EXERCISE → Only the opening lines of the listing, through the one with "print (nl ++", are to be retyped, each exactly as it stands.

RECORDS TO PROCESS →
(** [_main] up to the [while] loop: the jobs submitted. *)
Definition main_submit `{Imports} (sch : Schedule) (proc : Process)
    (args : _DyldExtractorArgs) : M CState (list (string * AsyncResult)) :=
  (* Make the output dir *)
  let outputDir := outputDir_of args in
  c_on_fs (os.Path_mkdir outputDir) ;;;
  let loggingLevel := loggingLevel_of (verbosity args) in
  (* create a list of image paths *)
  f <- (fun s => (os.open_rb (dyld_path args) (c_fs s), s)) ;;
  dyldFile <- lift (mmap.mmap (dyld_path args) f mmap.ACCESS_READ) ;;
  dyldCtx <- lift (new_DyldContext dyldFile) ;;
  imagePaths <- read_imagePaths dyldCtx (images dyldCtx) 0 ;;
  c_event (CPool (new_Pool proc cpu_count (Some _workerInitializer))) ;;;
  (* Create a job for each image *)
  submit_jobs sch (dyld_path args) outputDir loggingLevel 0 imagePaths.

(** [_main] after the [while] loop. *)
Definition main_report : M CState unit :=
  s <- get ;;
  progressBar_update (c_jobsComplete s) ;;;
  (* reprint any job output *)
  print (nl ++ nl ++ "----- Summary -----") ;;;
  print (String.concat "" (c_jobOutputs s)) ;;;
  print ("-------------------" ++ nl).

(** [_main] in process [proc] on the file tree [fs]; [None] when the fuel
    does not reach the end of the [while] loop. *)
Definition _main `{Imports} (sch : Schedule) (fuel : nat) (proc : Process)
    (args : _DyldExtractorArgs) (fs : os.FS) : option (Result unit * CState) :=
  match main_submit sch proc args (mkCState fs 0 [] [] 0 [] []) with
  | (Raise e, s) => Some (Raise e, s)
  | (Ok jobs, s) =>
      match wait_all fuel jobs s with
      | None => None
      | Some (Raise e, s') => Some (Raise e, s')
      | Some (Ok _, s') => Some (main_report s')
      end
  end.

(** ** A small cache to run the definitions on

    One file [cache] of four bytes holding two images, [/usr/lib/libA.dylib]
    and [/usr/lib/libB.dylib]; converters that do nothing and leave a
    [__LINKEDIT] segment covering the first three bytes. *)
Module Sample.

Definition cache_bytes : bytes := [Byte.x01; Byte.x02; Byte.x03; Byte.x04].

Definition cache_path : PurePath := Path "cache".

Definition fs0 : os.FS := {[ cache_path := os.File cache_bytes ]}.

Definition linkedit : gmap string SegmentContext :=
  {[ "__LINKEDIT" := mkSegmentContext (mkSeg 1 2) ]}.

Definition nul : string := String "000" "".

Definition quiet (ctx : ExtractionContext) : StepResult := mkStepResult [] (Ok ctx).

(** A converter that logs a warning and raises. *)
Definition failing (ctx : ExtractionContext) : StepResult :=
  mkStepResult [mkRecord WARNING "odd slide info" None]
               (Raise (mkExc (OtherException "UnsupportedSlideFormat") "v9")).

(** A converter that leaves a [__LINKEDIT] segment ending past the buffer. *)
Definition overlong (ctx : ExtractionContext) : StepResult :=
  mkStepResult []
    (Ok (mkExtractionContext (dyldCtx ctx)
           (mkMachOContext (file (machoCtx ctx)) (fileOffset (machoCtx ctx))
                           {[ "__LINKEDIT" := mkSegmentContext (mkSeg 2 10) ]})
           (statusBar ctx) (logger ctx))).

Definition imports_with (first last : ExtractionContext -> StepResult) : Imports := {|
  DyldContext_parse := fun _ => Ok [mkImage 0 0; mkImage 16 1];
  convertAddr := fun _ a => Ok (Some a);
  readString := fun _ off =>
    Ok (if (off =? 0)%N then ("/usr/lib/libA.dylib" ++ nul)%string
        else ("/usr/lib/libB.dylib" ++ nul)%string);
  MachOContext_parse := fun _ _ => Ok linkedit;
  processSlideInfo := first;
  optimizeLinkedit := quiet;
  fixStubs := quiet;
  fixObjC := quiet;
  optimizeOffsets := last;
  format := fun r => msg r;
  decode_utf8 := fun s => Ok s;
  cpu_count := 2
|}.

Definition imports : Imports := imports_with quiet quiet.
Definition imports_failing : Imports := imports_with failing quiet.
Definition imports_overlong : Imports := imports_with quiet overlong.

(** Every job is ready at the first poll and finds the file tree [fs0]. *)
Definition at_once : Schedule := mkSchedule (fun _ => 0) (fun _ => fs0).

(** The second job is ready from the sixth poll on, the first at once. *)
Definition second_late : Schedule :=
  mkSchedule (fun i => match i with 1 => 5 | _ => 0 end) (fun _ => fs0).

Definition args0 : _DyldExtractorArgs := mkArgs cache_path None 1.

(** [_main] up to the loop on this cache, with every job ready at once. *)
Definition submitted (I : Imports) : Result (list (string * AsyncResult)) * CState :=
  @main_submit I at_once python_process args0 (mkCState fs0 0 [] [] 0 [] []).

Definition submitted_jobs (I : Imports) : list (string * AsyncResult) :=
  match fst (submitted I) with
  | Ok jobs => jobs
  | Raise _ => []
  end.

(** The output path and the extraction context of the worker for the first
    image, as [extract_setup] builds them. *)
Definition out_A : PurePath := Path "binaries/usr/lib/libA.dylib".

Definition ctx_A (loggingLevel : Z) : ExtractionContext :=
  mkExtractionContext
    (mkDyldContext (mmap.mk cache_path mmap.ACCESS_READ cache_bytes 0)
                   [mkImage 0 0; mkImage 16 1])
    (mkMachOContext (mmap.mk cache_path mmap.ACCESS_COPY cache_bytes 0) (Some 0%N) linkedit)
    mk_DummyProgressBar
    (mkLogger "Worker: binaries/usr/lib/libA.dylib" loggingLevel).

Definition e_fail : PyExc := mkExc (OtherException "UnsupportedSlideFormat") "v9".

End Sample.

(** ** Notions the statements use *)

(** The five converters, in the order [_extractImage] calls them. *)
Definition converters `{Imports} : list (Converter * (ExtractionContext -> StepResult)) :=
  [ (slide_info, processSlideInfo);
    (linkedit_optimizer, optimizeLinkedit);
    (stub_fixer, fixStubs);
    (objc_fixer, fixObjC);
    (macho_offset, optimizeOffsets) ].

(** A run of converters, each on the context the one before left: the
    converters called, their log calls, and the context at the end or the
    first exception. *)
Record Pipeline := mkPipeline {
  p_calls : list Converter;
  p_log : list LogRecord;
  p_out : Result ExtractionContext
}.

Fixpoint run_converters (cs : list (Converter * (ExtractionContext -> StepResult)))
    (ctx : ExtractionContext) : Pipeline :=
  match cs with
  | [] => mkPipeline [] [] (Ok ctx)
  | (c, f) :: rest =>
      match sr_out (f ctx) with
      | Raise e => mkPipeline [c] (sr_log (f ctx)) (Raise e)
      | Ok ctx' =>
          let r := run_converters rest ctx' in
          mkPipeline (c :: p_calls r) (sr_log (f ctx) ++ p_log r) (p_out r)
      end
  end.

(** The text the log calls [rs] leave in an empty stream. *)
Definition log_text `{Imports} (lg : Logger) (rs : list LogRecord) : string :=
  List.fold_left (handle lg) rs "".

(** The bytes [_extractImage] writes for the context [ctx] whose
    [__LINKEDIT] segment is [sc]. *)
Definition output_bytes (ctx : ExtractionContext) (sc : SegmentContext) : bytes :=
  List.firstn (N.to_nat (fileoff (seg sc) + filesize (seg sc)))
              (mmap.data (file (machoCtx ctx))).


(** How the block under [# write the file] can end, from the file tree [fs]:
    the result, the file tree left and the events. *)
Inductive WriteOutcome (outputPath : PurePath) (ctx : ExtractionContext) (fs : os.FS)
    : Result unit -> os.FS -> list Event -> Prop :=
  | wo_mkdir_fails e :
      os.Path_mkdir (parent outputPath) fs = Raise e ->
      WriteOutcome outputPath ctx fs (Raise e) fs [EvMkdir (parent outputPath)]
  | wo_open_fails fs1 e :
      os.Path_mkdir (parent outputPath) fs = Ok fs1 ->
      os.open_wb outputPath fs1 = Raise e ->
      WriteOutcome outputPath ctx fs (Raise e) fs1
                   [EvMkdir (parent outputPath); EvOpen outputPath]
  | wo_size_fails fs1 e :
      os.Path_mkdir (parent outputPath) fs = Ok fs1 ->
      os.open_wb outputPath fs1 = Ok (<[outputPath := os.File []]> fs1) ->
      (dict_getitem (segments (machoCtx ctx)) "__LINKEDIT" = Raise e \/
       exists sc, segments (machoCtx ctx) !! "__LINKEDIT" = Some sc /\
                  (2 ^ 63 <= fileoff (seg sc) + filesize (seg sc))%N /\
                  exc_class e = OverflowError) ->
      WriteOutcome outputPath ctx fs (Raise e) (<[outputPath := os.File []]> fs1)
                   [EvMkdir (parent outputPath); EvOpen outputPath]
  | wo_written fs1 sc :
      os.Path_mkdir (parent outputPath) fs = Ok fs1 ->
      os.open_wb outputPath fs1 = Ok (<[outputPath := os.File []]> fs1) ->
      segments (machoCtx ctx) !! "__LINKEDIT" = Some sc ->
      WriteOutcome outputPath ctx fs (Ok tt)
                   (<[outputPath := os.File (output_bytes ctx sc)]> fs1)
                   [EvMkdir (parent outputPath); EvOpen outputPath;
                    EvWrite outputPath (output_bytes ctx sc)].

(** What [_extractImage] makes of the way its [try] block ended in state
    [s]: an [Exception] is logged and the stream's text returned; any other
    exception leaves the function. *)
Definition after_try `{Imports} (lg : Logger) (r : Result unit) (s : WState)
    : Result string * WState :=
  match r with
  | Ok _ => (Ok (w_stream s), s)
  | Raise e =>
      if isinstance_Exception (exc_class e) then
        let text := handle lg (w_stream s) (exception_record e) in
        (Ok text, mkWState (w_fs s) text (w_trace s))
      else (Raise e, s)
  end.

(** The coordinator's state when [_main] starts on the file tree [fs]. *)
Definition c_init (fs : os.FS) : CState := mkCState fs 0 [] [] 0 [] [].

(** What the coordinator prints when the job for [imagePath] completes with
    the log text [jobOutput]: the per-image line, and the summary block when
    the text is not empty. *)
Definition job_prints (imagePath jobOutput : string) : list string :=
  ("Processed: " ++ split_last imagePath)%string
  :: (if String.eqb jobOutput "" then []
      else [summary_of (split_last imagePath) jobOutput]).

(** What the completion adds to [jobOutputs]. *)
Definition job_summary (imagePath jobOutput : string) : list string :=
  if String.eqb jobOutput "" then []
  else [summary_of (split_last imagePath) jobOutput].

(** The three [print] calls at the end of [_main], for the summary blocks
    [jobOutputs]. *)
Definition final_prints (jobOutputs : list string) : list string :=
  [ (nl ++ nl ++ "----- Summary -----")%string;
    String.concat "" jobOutputs;
    ("-------------------" ++ nl)%string ].

(** A completed job: its image path, the job, and the number of polls made
    when it was found ready. *)
Record Completion := mkCompletion {
  cp_path : string;
  cp_job : AsyncResult;
  cp_clock : nat
}.

(** The text a job returned (empty for a job that raised). *)
Definition cp_output (d : Completion) : string :=
  match ar_value (cp_job d) with
  | Ok text => text
  | Raise _ => ""
  end.

Definition cp_event (d : Completion) : CEvent :=
  CComplete (cp_path d) (ar_number (cp_job d)) (cp_clock d).

(** State [s'] is state [s] after the completions [done]. *)
Record Completed (s s' : CState) (done : list Completion) : Prop := {
  cd_fs : c_fs s' = c_fs s;
  cd_stdout : c_stdout s' =
    c_stdout s ++ List.flat_map (fun d => job_prints (cp_path d) (cp_output d)) done;
  cd_jobOutputs : c_jobOutputs s' =
    c_jobOutputs s ++ List.flat_map (fun d => job_summary (cp_path d) (cp_output d)) done;
  cd_jobsComplete : c_jobsComplete s' = c_jobsComplete s + List.length done;
  cd_trace : c_trace s' = c_trace s ++ List.map cp_event done
}.

(** The path of an image as the coordinator reads it from the cache. *)
Definition path_read `{Imports} (dyldCtx : DyldContext) (image : dyld_cache_image_info)
    (imagePath : string) : Prop :=
  exists raw, readString dyldCtx (pathFileOffset image) = Ok raw /\
              decode_utf8 (str_drop_last raw) = Ok imagePath.

(** The jobs [_main] submits for the image paths [imagePaths], from the job
    number [i] on, and the events of their submission. *)
Definition jobs_for `{Imports} (sch : Schedule) (dyldPath outputDir : PurePath)
    (level : Z) (i : nat) (imagePaths : list string) : list (string * AsyncResult) :=
  imap (fun k p => (p, apply_async sch (i + k) dyldPath outputDir p level)) imagePaths.

Definition submissions (dyldPath outputDir : PurePath) (level : Z) (i : nat)
    (imagePaths : list string) : list CEvent :=
  imap (fun k p => CSubmit dyldPath outputDir (Z.of_nat (i + k)) p level) imagePaths.

(** State [s] with the events [evs] added. *)
Definition c_after (s : CState) (evs : list CEvent) : CState :=
  mkCState (c_fs s) (c_clock s) (c_stdout s) (c_jobOutputs s) (c_jobsComplete s)
           (c_progress s) (c_trace s ++ evs).

(** The pool [_main] creates in process [proc]. *)
Definition main_pool `{Imports} (proc : Process) : Pool :=
  new_Pool proc cpu_count (Some _workerInitializer).

(** The worker of a job returned, so that [job.get()] does not raise. *)
Definition job_ok (pj : string * AsyncResult) : Prop := is_Ok (ar_value (snd pj)) = true.

Definition cp_entry (d : Completion) : string * AsyncResult := (cp_path d, cp_job d).

(** The latest completion time among the jobs. *)
Definition last_done_at (jobs : list (string * AsyncResult)) : nat :=
  List.list_max (List.map (fun pj => ar_done_at (snd pj)) jobs).

(** A computation of the coordinator only adds events, all of them in [P],
    however it ends. *)
Definition Grows (P : CEvent -> Prop) {A} (m : M CState A) : Prop :=
  forall s, exists evs, c_trace (snd (m s)) = c_trace s ++ evs /\ Forall P evs.

Definition no_pool (ev : CEvent) : Prop :=
  match ev with CPool _ => False | _ => True end.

RESULT →
(** [_main] up to the [while] loop: the jobs submitted. *)
Definition main_submit `{Imports} (sch : Schedule) (proc : Process)
    (args : _DyldExtractorArgs) : M CState (list (string * AsyncResult)) :=
  (* Make the output dir *)
  let outputDir := outputDir_of args in
  c_on_fs (os.Path_mkdir outputDir) ;;;
  let loggingLevel := loggingLevel_of (verbosity args) in
  (* create a list of image paths *)
  f <- (fun s => (os.open_rb (dyld_path args) (c_fs s), s)) ;;
  dyldFile <- lift (mmap.mmap (dyld_path args) f mmap.ACCESS_READ) ;;
  dyldCtx <- lift (new_DyldContext dyldFile) ;;
  imagePaths <- read_imagePaths dyldCtx (images dyldCtx) 0 ;;
  c_event (CPool (new_Pool proc cpu_count (Some _workerInitializer))) ;;;
  (* Create a job for each image *)
  submit_jobs sch (dyld_path args) outputDir loggingLevel 0 imagePaths.

(** [_main] after the [while] loop. *)
Definition main_report : M CState unit :=
  s <- get ;;
  progressBar_update (c_jobsComplete s) ;;;
  (* reprint any job output *)
  print (nl ++ nl ++ "----- Summary -----") ;;;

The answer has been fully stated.